The practical electric car actually predates the major use of internal combustion engine powered ones. Then, as now, the biggest problem was the maintenance of the batteries. Then they were lead-acid, and things like keeping them filled with water and not sloshing it (and its acid content) around, corroding the chassis and eating clothing and upholstry was the biggest problem. The actual batteries themselves were and remain relatively inexpensive compared to the long-term cost of the gasoline they help replace.

The biggest problem with batteries has been that their lifetime has been so variable. It depends on external (and internal) temperatures, load, charge current, discharge rate and a whole host of other variables that mean you might get 6-7 years out of your car battery and I might get 3 out of exactly the same one. One person we know got 12 years out of the original battery in her old Datsun for example. The guy who finally replaced it was amazed.
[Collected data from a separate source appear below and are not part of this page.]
Lemma appendReceipts_acts header b ps indx receipts m0 m :
  same_queries m0 m →
  appendReceipts header b ps indx receipts m =
    (l ← receiptActions header b ps m0 indx receipts; Returns (foldl act m l)).
Proof.
  revert indx m. induction receipts as [|r receipts IH]; intros indx m Q; [done|]. cbn [appendReceipts receiptActions].
  set (tx := if bool_decide _ then _ else _). destruct tx as [txHash|e|]; cbn [mbind result_bind]; [|done..].
  rewrite (append_logs_acts header txHash indx ps (rLogs r) m0 m) by done.
  rewrite IH by (etrans; [done|apply acts_queries]).
  destruct (receiptActions header b ps m0 (S indx) receipts) as [l|e|]; cbn [mbind result_bind]; [|done..].
  by rewrite foldl_app.
Qed.

Section actions.
Context `{!ethStore, Rlp, Keccak}.

Definition headerActions (order : list (list Z)) (header : block) (m : FilterManager) : result rpcError (list action) :=
  match store_GetReceiptsByHash (kHash header) with
  | None => Returns []
  | Some receipts =>
      let ps := logFilters order m in
      if (length ps =? 0)%nat then Returns [] else
      match store_GetBlockByHash (kHash header) true with
      | None => Returns []
      | Some b => receiptActions header b ps m 0 receipts
      end
  end.

Fixpoint eventActions (order : list (list Z)) (NewChain : list Header) (m : FilterManager) : result rpcError (list action) :=
  match NewChain with
  | [] => Returns []
  | header :: NewChain =>
      b ← headerBlock header;
      l ← headerActions order b m;
      rest ← eventActions order NewChain m;
      Returns (aPush b :: l ++ rest)
  end.

Lemma appendLogsToFilters_acts order header m0 m :
  same_queries m0 m →
  appendLogsToFilters order header m = (l ← headerActions order header m0; Returns (foldl act m l)).
Proof.
  intros Q. unfold appendLogsToFilters, headerActions. destruct (store_GetReceiptsByHash _) as [rs|]; [|done].
  rewrite (logFilters_query order m0 m Q). cbv zeta. destruct (_ =? 0)%nat; [done|].
  destruct (store_GetBlockByHash _ _) as [b|]; [|done]. by apply appendReceipts_acts.
Qed.

(** Run without interruption the steps are [processEvent]. *)
Lemma processEvent_acts order chain m0 m :
  same_queries m0 m →
  processEvent order chain m = (l ← eventActions order chain m0; Returns (foldl act m l)).
Proof.
  revert m. induction chain as [|h chain IH]; intros m Q; [done|]. cbn [processEvent eventActions].
  rewrite headerBlock_returns. cbn [mbind result_bind].
  rewrite (appendLogsToFilters_acts order (header_block h) m0) by (etrans; [done|apply (act_queries m (aPush _))]).
  destruct (headerActions order (header_block h) m0) as [l|e|]; cbn [mbind result_bind]; [|done..].
  rewrite IH by (etrans; [done|]; etrans; [apply (act_queries m (aPush (header_block h)))|apply acts_queries]).
  destruct (eventActions order chain m0) as [rest|e|]; cbn [mbind result_bind]; [|done..].
  cbn [foldl]. by rewrite foldl_app.
Qed.

(** The blocks and the logs for a filter among the steps. *)
Definition pushes (l : list action) : list block := omap (λ a, match a with aPush b => Some b | aLog _ _ => None end) l.

Definition logs_for (p : nat) (l : list action) : list rpcLog :=
  omap (λ a, match a with aPush _ => None | aLog log q => if decide (q = p) then Some log else None end) l.

Lemma pushes_logs header txHash indx ps m logs : pushes (logs ≫= logActions header txHash indx ps m) = [].
Proof.
  induction logs as [|log logs IH]; [done|]. rewrite bind_cons. unfold pushes in *. rewrite omap_app, IH, app_nil_r.
  unfold logActions. induction (base.filter _ ps) as [|p l IHl]; [done|]. by rewrite fmap_cons.
Qed.

Lemma pushes_receipts header b ps m indx rs l : receiptActions header b ps m indx rs = Returns l → pushes l = [].
Proof.
  revert indx l. induction rs as [|r rs IH]; intros indx l; cbn [receiptActions]; [by intros [= <-]|].
  intros E. apply result_bind_returns in E as (txHash & _ & E). apply result_bind_returns in E as (rest & Er & E).
  injection E as <-. unfold pushes. rewrite omap_app. fold (pushes (rLogs r ≫= logActions header txHash indx ps m)).
  rewrite pushes_logs. by apply IH in Er.
Qed.

Lemma pushes_event order chain m l : eventActions order chain m = Returns l → pushes l = header_block <$> chain.
Proof.
  revert l. induction chain as [|h chain IH]; intros l; cbn [eventActions]; [by intros [= <-]|].
  rewrite headerBlock_returns. cbn [mbind result_bind]. intros E. apply result_bind_returns in E as (l1 & E1 & E).
  apply result_bind_returns in E as (rest & Er & E). injection E as <-. rewrite fmap_cons, <- (IH rest Er).
  unfold pushes. cbn [omap list_omap]. f_equal. rewrite omap_app.
  assert (pushes l1 = []) as El1.
  { unfold headerActions in E1. repeat case_match; try (by injection E1 as <-). by eapply pushes_receipts. }
  unfold pushes in El1. by rewrite El1.
Qed.
End actions.

(** ** Writing to the sockets *)

Definition flushed (c : clientFilter) : clientFilter :=
  match cWs c with Some _ => clear c | None => c end.

(** What is sent to the connection of a filter, and whether it is closed. *)
Definition outgoing (write : nat → option wsError) (id : list Z) (c : clientFilter) : list message :=
  match cWs c with Some conn => (sendAll conn id write 0 (cPending c)).1 | None => [] end.

Definition lost (write : nat → option wsError) (id : list Z) (c : clientFilter) : Prop :=
  match cWs c with
  | Some conn => (sendAll conn id write 0 (cPending c)).2 ∈ [Some ErrCloseSent; Some net_ErrClosed]
  | None => False
  end.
The big car manufacturers simply can't deal with such variability in a key component of their product. This is one of the reasons they have not yet done a big push with electric vehicles.

Now comes some technology that promises to even out the variability and do some protecting against the potential for catastrophic release of energy (explosion, fire, etc.) in batteries like the Lithium Ion (Li Ion) ones that have at times been blamed in laptop fires and such. Li Ion batteries have the advantage over traditional lead-acid ones that they store a lot more electricity for a given volume and weight - the so-called "charge density". The problem with them is that they are much more sensitive to heat and variable charge rates than are other battery types, either failiing early or failing hard, with explosive results.

The new technologies are battery monitoring chips - embedded into the batteries at manufacture, and monitored in real-time by the vehicle's comuter systems. The chips ensure that individual cells in the batteries all match each other at all times so no one cell causes failure in the others. The chip monitors cell temperature, charge rates and discharge rates, and evens out the current flows so no damage can be caused. It will even take the cell offline if a major failure is predicted.

 If you're interested in the chip itself, take a look at the news release about it. A major user of this technology has just announced a facility to produce 15,000 units/year, some of which will be put into a Mercedes S400 BlueHYBRID vehicle in mid 2009.